I look between the pill and the handler, my throat dry and my hands clammy. It’s just a kiss, but it’s like he’s asking me to jump off a bridge. I can’t move any closer to him, and I feel my resolve start to fade.

“What’s it worth to you, Sloane?” he asks softly. “What’s your past worth?”

And with that a few tears leak out. I think of James. Brady and Miller. The part of me that won’t survive The Program. Maybe this one pill can change the outcome. Maybe it can save me.

“Just one kiss,” I tell him.

Roger laughs. “Yes, but I say how long. And it has to be good, Sloane. I want to feel your passion.”

I wipe hard at my face, pulling the skin roughly until it hurts. I slip the pill into the pocket of my robe and take an unsteady step forward. I look Roger straight in the eyes. “Make no mistake,” I whisper. “I hate you.”

He smiles. “I like a challenge.” He grabs me roughly, pinching my upper arm as he pulls me against him, his other arm snaking around me. His mouth is on mine, wet and strong. I try to turn away at first, but he just squeezes harder, and I can feel how turned on he is as he presses against me.

I whimper and try to move back as his tongue licks my lips.

“Make me believe it,” he breathes. “Or I take the pill back.” He kisses me again, and this time I let his tongue inside my mouth. Peppermint coats my lips and I can’t stand the taste. I can’t stand another second of it.

Tears continue to trickle down my cheeks as his hand touches my ass, holding me tight against him. His other hand grips the back of my neck and tilts it so he can kiss me there. “You taste delicious,” he says into my skin.
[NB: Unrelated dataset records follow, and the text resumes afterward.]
(** X15: when the cancellation is already requested as a parser starts, the
    DAT parser, the P2P parser and the P2B parser on a file of version 1 or 2
    add no rule and return 0; on a file of version 3 the P2B parser tests the
    flag only after it has added a rule, so it can still add one rule, and no
    more than one. *)
Theorem started_cancelled (E : env) (th : thread) :
  flag_at E (polls th) = true ->
  (forall (path : list byte) (fmt : option format),
      fmt <> Some P2B ->
      fst (call_parser E fmt path th) = 0%Z
      /\ m_filter (snd (call_parser E fmt path th)) = m_filter th)
  /\ (forall (version : byte) (tail : list byte),
         code version = 1%Z \/ code version = 2%Z ->
         fst (fst (parseP2BStream E (magic ++ version :: tail) th)) = 0%Z
         /\ m_filter (snd (fst (parseP2BStream E (magic ++ version :: tail) th)))
            = m_filter th)
  /\ (forall content : list byte,
         exists more : list rule,
           m_filter (snd (fst (parseP2BStream E content th))) = m_filter th ++ more
           /\ length more <= 1).
Proof.
  intros Hflag. split; [|split].
  - intros path fmt Hfmt. unfold call_parser.
    destruct fmt as [[| |]|]; [| contradiction | |auto];
      unfold parseP2PFilterFile, parseDATFilterFile;
      (destruct (fs E path) as [| |content]; [auto|auto|]);
      apply (line_loop_cancelled E _ content (0%Z, th) Hflag).
  - intros version tail Hv. rewrite (p2b_version_12 E version tail th Hv).
    destruct (v12_loop_cancelled E tail [] (uninit E 8 4) (uninit E 12 4) (0%Z, th) Hflag)
      as (H1 & H2 & _).
    auto.
  - intros content.
    assert (Hsame : forall r : p2b_result,
               m_filter (snd (fst r)) = m_filter th ->
               exists more : list rule,
                 m_filter (snd (fst r)) = m_filter th ++ more /\ length more <= 1).
    { intros r Hr. exists []. rewrite app_nil_r. split; [exact Hr|cbn; lia]. }
    unfold parseP2BStream. cbv zeta.
    destruct (_ || _); [apply Hsame; reflexivity|].
    destruct (nread _ =? 0)%Z; [apply Hsame; reflexivity|].
    destruct (_ || _).
    { apply Hsame.
      apply (v12_loop_cancelled E _ [] (uninit E 8 4) (uninit E 12 4) (0%Z, th) Hflag). }
    destruct (_ =? 3)%Z; [|apply Hsame; reflexivity].
    destruct (nread _ =? 0)%Z; [apply Hsame; reflexivity|].
    match goal with
    | |- context [names_loop E ?i ?n ?s ?st] =>
        pose proof (names_loop_run E i n s st) as Hrun;
        destruct (names_loop E i n s st) as [r|[st1 s1]]
    end; cbv zeta in Hrun; simpl in Hrun; destruct Hrun as (_ & Hf & Hp).
    { apply Hsame. exact Hf. }
    destruct (nread _ =? 0)%Z; [apply Hsame; exact Hf|].
    assert (Hflag1 : flag_at E (polls (snd st1)) = true)
      by (apply (flag_at_mono E (polls th)); [exact Hflag|apply Hp]).
    match goal with
    | |- context [ranges_loop E ?i ?n ?s ?a ?b ?c ?st] =>
        destruct (ranges_loop_cancelled E i n s a b c st Hflag1) as (more & Hm & Hlen);
        exists more; rewrite <- Hf; split; [|exact Hlen];
        destruct (ranges_loop E i n s a b c st); exact Hm
    end.
Qed.
Lemma populate_text_section_served (e e' : Emulator Uc)
  (text data stack : MemorySection) (i : Instruction)
  (insns : list Instruction) (r : result bool) :
  vm e <> None ->
  find_section_in (sections e) MEMORY_TEXT_SECTION_NAME = Ok text ->
  find_section_in (sections e) MEMORY_DATA_SECTION_NAME = Ok data ->
  find_section_in (sections e) MEMORY_STACK_SECTION_NAME = Ok stack ->
  assemble ctx (codelines e) (start_addr e) = Some (i :: insns) ->
  populate_text_section ctx e = (r, e') ->
  (r = Ok true /\
   vm e' <> None /\ registers e' = registers e /\ state e' = state e /\
   sections e' = sections e) \/ refused r.
Proof.
  intros Hvm Ht Hd Hs Hasm H.
  unfold populate_text_section in H.
  destruct (vm e) as [uc|] eqn:E; [|contradiction].
  unfold bind at 1, gets at 1 in H. rewrite E in H.
  assert (Hreq : for_each
                   [MEMORY_TEXT_SECTION_NAME; MEMORY_DATA_SECTION_NAME;
                    MEMORY_STACK_SECTION_NAME] require_section e
                 = (Ok tt, e)).
  { simpl. unfold bind. rewrite !require_section_result, Ht, Hd, Hs.
    reflexivity. }
  rewrite (bind_ok _ _ _ _ _ Hreq) in H.
  unfold bind at 1, find_section at 1 in H. rewrite Ht in H.
  assert (Hgen : generate_text_bytecode ctx e =
                 (Ok true,
                  with_end_addr
                    (Some (start_addr e
                           + Z.of_nat
                               (List.length
                                  (List.concat (map insn_bytes (i :: insns))))))
                    (with_code (List.concat (map insn_bytes (i :: insns))) e))).
  { unfold generate_text_bytecode, bind, gets. rewrite Hasm. reflexivity. }
  rewrite (bind_ok _ _ _ _ _ Hgen) in H.
  change (negb true) with false in H. cbv iota in H.
  unfold bind, gets, vm_call, ret in H. cbv beta iota in H.
  cbn [vm code with_end_addr with_code] in H. rewrite E in H.
  destruct (uc_mem_write ctx uc (sec_address text)
              (List.concat (map insn_bytes (i :: insns)))) as [uc'|c].
  - injection H as <- <-. left. simpl. repeat split. discriminate.
  - injection H as <- <-. right. eexists. reflexivity.
Qed.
I try to pretend it’s James, but Roger’s touch is too aggressive. James would never touch me like this. James would never do this to me. Soon I’m sobbing and Roger comes to kiss me once more, his hand sliding under my shirt. And finally I snap and bring my knee up, missing his balls, but connecting with his thigh. He yelps and jumps back. But as I stand there in front of him, soft cries still escaping my lips, he laughs.

“Oh, come on, Sloane,” he says coldly. “It wasn’t that bad. Other girls trade much more.”

“Get out,” I manage to say, and I back against the footboard of my bed. “Get out!” I scream.

He flinches and then looks behind him at the door. “Fine,” he says, putting up his hand. “But understand this is between us. If you tell—”

“I know.” I can’t stop crying. I spit out the taste of him right there on the linoleum tile and he looks at it, surprised that I’m even upset.

“Next dose is for bare skin,” he warns. “And I suggest you get ahold of yourself because the crying doesn’t really work for me.” With that he turns and leaves, shutting the door behind him.